**Task requirements**
In the records below, some lines hold the word "active". Copy each of those lines.

**Exercise materials**

= = = = = = =

(* ===== verification/CtxStack.v ===== *)
(** * The instruction stack and trace of a transaction
    ([solana/transaction-context/src/transaction.rs], [instruction.rs])

    Instructions are configured in the last frame of the trace, pushed on the stack, run and
    popped; calls between programs nest on the stack and lengthen the trace. *)

From stdpp Require Import base list gmap numbers option.
From S2P Require Import Prelude Effects Memory AccountMode Account CtxAccounts CtxInstruction.

Local Open Scope Z_scope.

(** ** The instructions sysvar

    Its address, the address of its owner and the write of the current instruction's index
    belong to other crates. The write keeps the length of the account's data. *)

Class InstructionsSysvar := {
  INSTRUCTIONS_ID : Pubkey;
  SYSVAR_ID : Pubkey;
  store_current_index_checked : list Z → Z → result InstructionError (list Z);
  store_current_index_length d i d' :
    store_current_index_checked d i = Ok d' → length d' = length d;
}.

(** ** Frames *)

Record InstructionFrame := {
  reserved : Z;
  program_account_index_in_tx : Z;
  nesting_level : Z;
  index_of_caller_instruction : Z;
  frame_accounts : VmSlice;
  frame_data : VmSlice;
}.

Definition default_frame : InstructionFrame :=
  {| reserved := 0; program_account_index_in_tx := 0; nesting_level := 0;
     index_of_caller_instruction := umax 16;
     frame_accounts := {| vm_ptr := 0; vm_len := 0 |};
     frame_data := {| vm_ptr := 0; vm_len := 0 |} |}.

Definition region_address (base index : Z) : Z :=
  saturating_add 64 base (Z.min (umax 64) (GUEST_REGION_SIZE * index)).

Definition configure_vm_slices (f : InstructionFrame) (index accounts_len data_len : Z)
    : InstructionFrame :=
  {| reserved := reserved f; program_account_index_in_tx := program_account_index_in_tx f;
     nesting_level := nesting_level f; index_of_caller_instruction := index_of_caller_instruction f;
     frame_accounts := {| vm_ptr := region_address GUEST_INSTRUCTION_ACCOUNT_BASE_ADDRESS index;
                          vm_len := accounts_len |};
     frame_data := {| vm_ptr := region_address GUEST_INSTRUCTION_DATA_BASE_ADDRESS index;
                      vm_len := data_len |} |}.

Definition with_caller (f : InstructionFrame) (c : Z) : InstructionFrame :=
  {| reserved := reserved f; program_account_index_in_tx := program_account_index_in_tx f;
     nesting_level := nesting_level f; index_of_caller_instruction := c;
     frame_accounts := frame_accounts f; frame_data := frame_data f |}.
Definition with_program (f : InstructionFrame) (p : Z) : InstructionFrame :=
  {| reserved := reserved f; program_account_index_in_tx := p; nesting_level := nesting_level f;
     index_of_caller_instruction := index_of_caller_instruction f;
     frame_accounts := frame_accounts f; frame_data := frame_data f |}.
Definition with_level (f : InstructionFrame) (n : Z) : InstructionFrame :=
  {| reserved := reserved f; program_account_index_in_tx := program_account_index_in_tx f;
     nesting_level := n; index_of_caller_instruction := index_of_caller_instruction f;
     frame_accounts := frame_accounts f; frame_data := frame_data f |}.
(* ===== verification/CtxOps.v ===== *)
(** * Accounts of one transaction do not interfere

    The borrowed accounts of a transaction live in separate buffers of one memory, so that a
    call on one of them changes the state of that account only. *)

From stdpp Require Import base list numbers option.
From S2P Require Import Prelude Effects Memory AccountMode Account AccountFacts CtxAccounts CtxInstruction.

Local Open Scope Z_scope.

(** ** Separate buffers *)

(** The buffer of a borrowed account: its header and its two images. *)
Definition buffer_end (m : mem) (b : BorrowedAccount) : Z :=
  b_header b + 40 + 2 * image_size m b.

Definition apart_from (m : mem) (s s' : AccountSharedData) : Prop :=
  match cow s, cow s' with
  | Borrowed b, Borrowed b' => buffer_end m b ≤ b_header b' ∨ buffer_end m b' ≤ b_header b
  | _, _ => True
  end.

Definition separated (m : mem) (l : list AccountSharedData) : Prop :=
  Forall (wf m) l ∧
  ∀ i j s s', i ≠ j → l !! i = Some s → l !! j = Some s' → apart_from m s s'.

Lemma image_in_buffer m b active :
  wf_borrowed m b →
  b_header b + 40 ≤ image_addr m (b_header b) (b_version b) active ∧
  image_addr m (b_header b) (b_version b) active + image_size m b ≤ buffer_end m b.
Proof.
  intros [Hs _ _ _ _ _ _]. rewrite image_addr_eq. unfold buffer_end, image_size, STORAGE_UNIT.
  destruct (xorb active (Z.even (b_version b))); lia.
Qed.

Lemma core_in_buffer m b :
  wf_borrowed m b → b_header b + 40 ≤ b_core b ∧ b_core b + image_size m b ≤ buffer_end m b.
Proof.
  intros Hw. destruct (wf_core _ _ Hw) as [active ->]. by apply image_in_buffer.
Qed.

Lemma image_size_min m b : wf_borrowed m b → 64 ≤ image_size m b.
Proof. intros [Hs _ _ _ _ _ _]. unfold image_size, STORAGE_UNIT. lia. Qed.
Lemma pop_shape c :
  instruction_stack c ≠ [] →
  let stack := removelast (instruction_stack c) in
  let tf := match list.last stack with
            | Some i => with_counts (transaction_frame c) (wrap 16 i)
                          (total_number_of_instructions_in_trace (transaction_frame c))
                          (number_of_cpis_in_trace (transaction_frame c))
            | None => transaction_frame c end in
  same_trace (with_stack c stack (instruction_trace c) tf (next_top_level_instruction_index c)) (pop c).2.
Proof using Type.
  intros Hs. unfold pop. rewrite (bool_decide_eq_false_2 _ Hs). cbv zeta.
  match goal with |- context [let '(u, v) := ?x in _] => assert (same_trace c x.2 ∧ transaction_frame x.2 = transaction_frame c) as [Hx Ht];
    [|destruct x as [r c1]; simpl in Hx, Ht] end.
  - unfold mbind, op_bind, lift.
    destruct (get_current_instruction_context c) as [ic|]; [|done].
    destruct (get_index_of_program_account_in_transaction ic) as [p|]; [|done].
    unfold on_accounts. by destruct (probe_program p (tx_accounts c)) as [[] a].
  - destruct Hx as (E1 & E2 & E3 & E4 & E5 & E6 & E7 & E8).
    rewrite E3, Ht. destruct r as [[]|]; unfold same_trace; simpl; by case_match.
Qed.

Lemma pop_trace n c :
  small n c → counts n c → stacked c → counts n (pop c).2 ∧ stacked (pop c).2.
Proof using Type.
  intros (N1 & N2 & N3 & N4) Hc Hs. destruct (decide (instruction_stack c = [])) as [He|He].
  { unfold pop. by rewrite (bool_decide_eq_true_2 _ He). }
  pose proof (pop_shape c He) as Hp. cbv zeta in Hp.
  destruct (stack_snoc _ He) as (l & x & El). rewrite El, removelast_snoc in Hp.
  destruct Hc as [C1 C2 C3 C4 C5 C6], Hs as [S1 S2 S3 S4]. rewrite El in S1, S2, S3.
  split; [eapply same_counts|eapply same_stacked]; try exact Hp; constructor; simpl; try done;
    try by case_match.
  - unfold zlen in *. rewrite length_app in S1. simpl in S1. lia.
  - by apply StronglySorted_app in S2 as (_ & ? & _).
  - intros k i Hk. apply S3. by apply lookup_app_l_Some.
  - intros i Hi. rewrite Hi. simpl. apply wrap_small. rewrite last_lookup in Hi.
    destruct (S3 _ _ (lookup_app_l_Some _ _ _ _ Hi)) as [H1 _]. unfold fits. lia.
Qed.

= = = = = = =

**Written solution**
Lemma image_in_buffer m b active :
  b_header b + 40 ≤ image_addr m (b_header b) (b_version b) active ∧
  image_addr m (b_header b) (b_version b) active + image_size m b ≤ buffer_end m b.
  destruct (xorb active (Z.even (b_version b))); lia.
  intros Hw. destruct (wf_core _ _ Hw) as [active ->]. by apply image_in_buffer.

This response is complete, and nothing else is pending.